Problem details: An exact copy of all the records is the expected answer.
BEGIN Provided data
(** ** The operations *)

Definition id_ok (id : option string) : Prop := match id with Some s => native_identifier s = true | None => True end.
Inductive FactsOp :=
  | SetInput (connection state reason : string)
  | SetActivity (state reason : string) (id : option string)
  | Interrupt (reason : string)
  | SetAdvisory (state : string) (request : option string)
  | SetResult (kind id source version : string)
  | SetDelivery (accepted : bool) (status : Z) (receipt : string).
Definition run_facts (op : FactsOp) (j : Json) : res Json :=
  match op with
  | SetInput c s r => facts_input c s r j
  | SetActivity s r id => facts_activity s r id j
  | Interrupt r => facts_interruption r j
  | SetAdvisory s r => facts_advisory true s r j
  | SetResult k i s v => facts_result k i s v j
  | SetDelivery a s r => facts_delivery a s r j
  end.
(** Arguments from the vocabulary. *)
Definition vocabulary (op : FactsOp) : Prop :=
  match op with
  | SetInput c s r => c ∈ connections /\ s ∈ input_states /\ r ∈ input_reasons /\ (s = "RECEIVING" <-> r = "NONE")%string
  | SetActivity s r id => s ∈ activity_states /\ r ∈ activity_reasons /\ id_ok id /\ (s = "SKIPPED" -> r <> "NONE")%string
  | Interrupt r => r ∈ activity_reasons /\ r <> "NONE"%string
  | SetAdvisory s r => s ∈ advisory_states /\ s <> "NOT_SUPPORTED"%string /\ id_ok r /\ (s = "CONFIRMED"%string -> r <> None)
  | SetResult k i s v => k ∈ ["WINDOW"; "ASSESSMENT"]%string /\ native_identifier i = true /\
      check_instant (JString s) = Ok tt /\ check_version (JString v) = Ok tt
  | SetDelivery _ _ _ => True
  end.
Lemma pick_string values s : s ∈ values -> pick values (JString s) = Ok tt.
Proof. intros H. unfold pick. cbn [jstring mbind res_mbind]. apply find_string_In in H. by rewrite H. Qed.
Lemma check_id_string s : native_identifier s = true -> check_id (JString s) = Ok tt.
Proof. intros H. unfold check_id. cbn [jstring mbind res_mbind]. by rewrite H. Qed.
Lemma id_checked id : id_ok id -> unless_null check_id (id_json id) = Ok tt.
Proof. destruct id as [s|]; [|done]. cbn. intros H. by apply check_id_string. Qed.
Lemma input_checked s r :
  s ∈ input_states -> r ∈ input_reasons -> (s = "RECEIVING" <-> r = "NONE")%string -> check_input (facts_input_json s r) = Ok tt.
Proof.
  intros H1 H2 H3. unfold check_input, facts_input_json. rewrite (proj2 (keys_Ok _ _)) by (split; [done|repeat constructor; by eexists]).
  cbn [mbind res_mbind]. rewrite !jat_object, !find_obj_of. cbn [obj_find String.eqb Ascii.eqb Bool.eqb of_option mbind res_mbind].
  rewrite !pick_string by done. unfold at_string. rewrite !jat_object, !find_obj_of.
  cbn [obj_find String.eqb Ascii.eqb Bool.eqb of_option mbind res_mbind jstring].
  destruct (String.eqb_spec s "RECEIVING"), (String.eqb_spec r "NONE"); try done; exfalso; tauto.
Qed.
Lemma activity_checked s r id :
  s ∈ activity_states -> r ∈ activity_reasons -> id_ok id -> (s = "SKIPPED" -> r <> "NONE")%string ->
  check_activity (activity_json s r id) = Ok tt.
Proof.
  intros H1 H2 H3 H4. unfold check_activity, activity_json. rewrite (proj2 (keys_Ok _ _)) by (split; [done|repeat constructor; by eexists]).
  cbn [mbind res_mbind]. rewrite !jat_object, !find_obj_of. cbn [obj_find String.eqb Ascii.eqb Bool.eqb of_option mbind res_mbind].
  rewrite !pick_string by done. cbn [mbind res_mbind]. rewrite id_checked by done. unfold at_string. rewrite !jat_object, !find_obj_of.
  cbn [obj_find String.eqb Ascii.eqb Bool.eqb of_option mbind res_mbind jstring].
  destruct (String.eqb_spec s "SKIPPED") as [->|]; [|done]. destruct (String.eqb_spec r "NONE") as [->|]; [|done]. by destruct H4.
Qed.
Lemma advisory_checked s id :
  s ∈ advisory_states -> s <> "NOT_SUPPORTED"%string -> id_ok id -> (s = "CONFIRMED"%string -> id <> None) ->
  check_advisory "v1" false (advisory_json s id) = Ok tt.
Proof.
  intros H1 H2 H3 H4. unfold check_advisory, advisory_json. rewrite (proj2 (keys_Ok _ _)) by (split; [done|repeat constructor; by eexists]).
  cbn [mbind res_mbind]. rewrite !jat_object, !find_obj_of. cbn [obj_find String.eqb Ascii.eqb Bool.eqb of_option mbind res_mbind].
  rewrite !pick_string by done. cbn [mbind res_mbind]. rewrite id_checked by done. unfold at_string. rewrite !jat_object, !find_obj_of.
  cbn [obj_find String.eqb Ascii.eqb Bool.eqb of_option mbind res_mbind jstring andb].
  assert (E : String.eqb s "CONFIRMED" && is_null (id_json id) = false).
  { destruct (String.eqb_spec s "CONFIRMED") as [->|]; [|done]. destruct id; [done|]. by destruct H4. }
  rewrite E. unfold fail_if at 1. cbn [throw_if mbind res_mbind]. by destruct (String.eqb_spec s "NOT_SUPPORTED").
Qed.
Lemma result_checked k i s v :
  k ∈ ["WINDOW"; "ASSESSMENT"]%string -> native_identifier i = true -> check_instant (JString s) = Ok tt ->
  check_version (JString v) = Ok tt ->
  check_result (JObject (obj_of [("kind", JString k); ("id", JString i); ("sourceTime", JString s); ("serviceVersion", JString v)]%string)) = Ok tt.
Proof.
  intros H1 H2 H3 H4. unfold check_result. rewrite (proj2 (keys_Ok _ _)) by (split; [done|repeat constructor; by eexists]).
  cbn [mbind res_mbind]. rewrite !jat_object, !find_obj_of. cbn [obj_find String.eqb Ascii.eqb Bool.eqb of_option mbind res_mbind].
  rewrite pick_string by done. cbn [mbind res_mbind]. rewrite check_id_string by done. cbn [mbind res_mbind]. by rewrite H3, H4.
Qed.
END Provided data
Exercise output:
(** ** The operations *)

Definition id_ok (id : option string) : Prop := match id with Some s => native_identifier s = true | None => True end.
Inductive FactsOp :=
  | SetInput (connection state reason : string)
  | SetActivity (state reason : string) (id : option string)
  | Interrupt (reason : string)
  | SetAdvisory (state : string) (request : option string)
  | SetResult (kind id source version : string)
  | SetDelivery (accepted : bool) (status : Z) (receipt : string).
Definition run_facts (op : FactsOp) (j : Json) : res Json :=
  match op with
  | SetInput c s r => facts_input c s r j
  | SetActivity s r id => facts_activity s r id j
  | Interrupt r => facts_interruption r j
  | SetAdvisory s r => facts_advisory true s r j
  | SetResult k i s v => facts_result k i s v j
  | SetDelivery a s r => facts_delivery a s r j
  end.
(** Arguments from the vocabulary. *)
Definition vocabulary (op : FactsOp) : Prop :=
  match op with
  | SetInput c s r => c ∈ connections /\ s ∈ input_states /\ r ∈ input_reasons /\ (s = "RECEIVING" <-> r = "NONE")%string
  | SetActivity s r id => s ∈ activity_states /\ r ∈ activity_reasons /\ id_ok id /\ (s = "SKIPPED" -> r <> "NONE")%string
  | Interrupt r => r ∈ activity_reasons /\ r <> "NONE"%string
  | SetAdvisory s r => s ∈ advisory_states /\ s <> "NOT_SUPPORTED"%string /\ id_ok r /\ (s = "CONFIRMED"%string -> r <> None)
  | SetResult k i s v => k ∈ ["WINDOW"; "ASSESSMENT"]%string /\ native_identifier i = true /\
      check_instant (JString s) = Ok tt /\ check_version (JString v) = Ok tt
  | SetDelivery _ _ _ => True
  end.
Lemma pick_string values s : s ∈ values -> pick values (JString s) = Ok tt.
Proof. intros H. unfold pick. cbn [jstring mbind res_mbind]. apply find_string_In in H. by rewrite H. Qed.
Lemma check_id_string s : native_identifier s = true -> check_id (JString s) = Ok tt.
Proof. intros H. unfold check_id. cbn [jstring mbind res_mbind]. by rewrite H. Qed.
Lemma id_checked id : id_ok id -> unless_null check_id (id_json id) = Ok tt.
Proof. destruct id as [s|]; [|done]. cbn. intros H. by apply check_id_string. Qed.
Lemma input_checked s r :
  s ∈ input_states -> r ∈ input_reasons -> (s = "RECEIVING" <-> r = "NONE")%string -> check_input (facts_input_json s r) = Ok tt.
Proof.
  intros H1 H2 H3. unfold check_input, facts_input_json. rewrite (proj2 (keys_Ok _ _)) by (split; [done|repeat constructor; by eexists]).
  cbn [mbind res_mbind]. rewrite !jat_object, !find_obj_of. cbn [obj_find String.eqb Ascii.eqb Bool.eqb of_option mbind res_mbind].
  rewrite !pick_string by done. unfold at_string. rewrite !jat_object, !find_obj_of.
  cbn [obj_find String.eqb Ascii.eqb Bool.eqb of_option mbind res_mbind jstring].
  destruct (String.eqb_spec s "RECEIVING"), (String.eqb_spec r "NONE"); try done; exfalso; tauto.
Qed.
Lemma activity_checked s r id :
  s ∈ activity_states -> r ∈ activity_reasons -> id_ok id -> (s = "SKIPPED" -> r <> "NONE")%string ->
  check_activity (activity_json s r id) = Ok tt.
Proof.
  intros H1 H2 H3 H4. unfold check_activity, activity_json. rewrite (proj2 (keys_Ok _ _)) by (split; [done|repeat constructor; by eexists]).
  cbn [mbind res_mbind]. rewrite !jat_object, !find_obj_of. cbn [obj_find String.eqb Ascii.eqb Bool.eqb of_option mbind res_mbind].
  rewrite !pick_string by done. cbn [mbind res_mbind]. rewrite id_checked by done. unfold at_string. rewrite !jat_object, !find_obj_of.
  cbn [obj_find String.eqb Ascii.eqb Bool.eqb of_option mbind res_mbind jstring].
  destruct (String.eqb_spec s "SKIPPED") as [->|]; [|done]. destruct (String.eqb_spec r "NONE") as [->|]; [|done]. by destruct H4.
Qed.
Lemma advisory_checked s id :
  s ∈ advisory_states -> s <> "NOT_SUPPORTED"%string -> id_ok id -> (s = "CONFIRMED"%string -> id <> None) ->
  check_advisory "v1" false (advisory_json s id) = Ok tt.
Proof.
  intros H1 H2 H3 H4. unfold check_advisory, advisory_json. rewrite (proj2 (keys_Ok _ _)) by (split; [done|repeat constructor; by eexists]).
  cbn [mbind res_mbind]. rewrite !jat_object, !find_obj_of. cbn [obj_find String.eqb Ascii.eqb Bool.eqb of_option mbind res_mbind].
  rewrite !pick_string by done. cbn [mbind res_mbind]. rewrite id_checked by done. unfold at_string. rewrite !jat_object, !find_obj_of.
  cbn [obj_find String.eqb Ascii.eqb Bool.eqb of_option mbind res_mbind jstring andb].
  assert (E : String.eqb s "CONFIRMED" && is_null (id_json id) = false).
  { destruct (String.eqb_spec s "CONFIRMED") as [->|]; [|done]. destruct id; [done|]. by destruct H4. }
  rewrite E. unfold fail_if at 1. cbn [throw_if mbind res_mbind]. by destruct (String.eqb_spec s "NOT_SUPPORTED").
Qed.
Lemma result_checked k i s v :
  k ∈ ["WINDOW"; "ASSESSMENT"]%string -> native_identifier i = true -> check_instant (JString s) = Ok tt ->
  check_version (JString v) = Ok tt ->
  check_result (JObject (obj_of [("kind", JString k); ("id", JString i); ("sourceTime", JString s); ("serviceVersion", JString v)]%string)) = Ok tt.
Proof.
  intros H1 H2 H3 H4. unfold check_result. rewrite (proj2 (keys_Ok _ _)) by (split; [done|repeat constructor; by eexists]).
  cbn [mbind res_mbind]. rewrite !jat_object, !find_obj_of. cbn [obj_find String.eqb Ascii.eqb Bool.eqb of_option mbind res_mbind].
  rewrite pick_string by done. cbn [mbind res_mbind]. rewrite check_id_string by done. cbn [mbind res_mbind]. by rewrite H3, H4.
Qed.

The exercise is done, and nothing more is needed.